Ia tak menjawab, wajahnya merona, ia berdiri dan berjalan cepat masuk ke dalam rumah.
—
Siang itu, gua duduk disisi pusara nyokap sambil memainkan ujung rumput yang terpotong rapi di permukaan gundukan makam. Gua bicara pelan, sambil menatap tulisan nama nyokap yang tertera di nisan; “Kalo mamah masih ada, mamah pasti suka sama dia”

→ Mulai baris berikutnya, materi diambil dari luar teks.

(** Lines 95-99 of [up] and 147-151 of [preview]: the local [kind] after the
    statement, and the error it throws, if any. *)
Definition inline_check (program : option PulumiFn) (kind : string)
    : string * option JsError :=
  match program with
  | Some _ => (execKind_inline, Some (Error "NYI: inline programs"))
  | None => (kind, None)
  end.

End Options.

(** *** The Stack class *)

Definition secretSentinal : string := "[secret]".

(** The body of the loop of [outputs] (lines 256-257). *)
Definition outputs_step (maskedOuts : Json) (outputs : OutputMap)
    (entry : string * Json) : result OutputMap :=
  let '(key, value) := entry in
  masked ← get maskedOuts key;
  let secret := strict_eq_string masked secretSentinal in
  Ok (<[key := {| value := value; secret := secret |}]> outputs).

(** Lines 251-258 of [outputs]: from the two standard outputs to the map. *)
Definition outputs_of (JSON_parse : string → result Json)
    (masked_stdout plaintext_stdout : string) : result OutputMap :=
  maskedOuts ← JSON_parse masked_stdout;
  plaintextOuts ← JSON_parse plaintext_stdout;
  let outputs : OutputMap := ∅ in
  entries ← Object_entries plaintextOuts;
  for_of (outputs_step maskedOuts) outputs entries.

(** Lines 269-272 of [info]: from the value of [history()] to the summary. *)
Definition info_of (history : Json) : result (option UpdateSummary) :=
  empty ← (if negb (truthy history) then Ok true
           else len ← get history "length"; Ok (strict_eq_number len 0%Z));
  if (empty : bool) then Ok None else get history "0".

Section Stack.
Context {World PulumiFn OutputSink : Type}.
Context (workspace : Workspace World PulumiFn).
Context (cmd_runPulumiCmd :
  Invocation OutputSink → World → result CommandResult * World).
Context (JSON_parse : string → result Json).

Local Abbreviation M := (Async World OutputSink).

(** The constructor; [mode] is the runtime string, so that the [default]
    branch of the switch is reachable. *)
Definition constructor (name : string) (mode : string) : M Stack :=
  if decide (mode = "create") then
    ready ← promise (call (createStack workspace name));
    ret {| name := name; ready := ready |}
  else if decide (mode = "select") then
    ready ← promise (call (selectStack workspace name));
    ret {| name := name; ready := ready |}
  else if decide (mode = "upsert") then
    ready ← promise (catch (call (createStack workspace name))
                           (λ _, call (selectStack workspace name)));
    ret {| name := name; ready := ready |}
  else throw (Error ("unexpected Stack creation mode: " ++ mode)).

Resti berjalan mendekat, kemudian berlutut tepat di sebelah gua. Ia menatap gua sebentar kemudian berpaling ke arah nisan, setelah meletakan bunga tepat di atas makam, ia mulai bicara; “Hi Tante, Aku Resti… Salam kenal…” Ucapnya pelan sambil melambaikan tangan ke arah makam.
Gua menoleh ke arahnya sambil pasang tampang bingung; “Kenapa kayak ngobrol sama orang yang masih hidup?” Tanya gua sambil berbisik.
“Nah elo ngapain bisik-bisik? takut nyokap lo bangun?” Ia balik bertanya ke gua.
Gua menghela nafas dan membiarkan Resti melanjutkan bicaranya.
“Ya gini deh anak tante; Aneh!... Suka mendebat aku, suka ngeyel dan nggak bisa dibilangin. Kalo tante masih hidup, pasti tante kerepotan ngasuh dia.. Tapi, gimana ya tan. Aku udah terlanjur suka sama dia. Mudah-mudahan aku dikasih kekuatan untuk tetap bertahan bersamanya ya tan…” Ucap Resti pelan.
Gua kembali menoleh ke arahnya, kali ini sambil tersenyum. Resti yang menyadarinya balas menatap; “Apa?! emang lo ngeyel kan…” Ucapnya.
“Tapi lo suka kan?” Tanya gua.
“Udah ah.. yuk…” Ajaknya sambil berdiri dan menarik lengan gua.
Gua berdiri dan membiarkan Resti menarik lengan gua, pergi dari area makam.
Sebelum kesini, kami berdua sempat mampir ke makam Bokap dan kurang-lebih melakukan hal yang sama. Dan selanjutnya, ke makam Larissa.
Selama di mobil, Resti terlihat agak gelisah dan cemas. Beberapa kali kedapatan ia merenung, menatap kosong ke depan sambil menggigit bibirnya. Dan bahkan tak jarang ia memijat bagian keningnya sambil menggumam sendiri.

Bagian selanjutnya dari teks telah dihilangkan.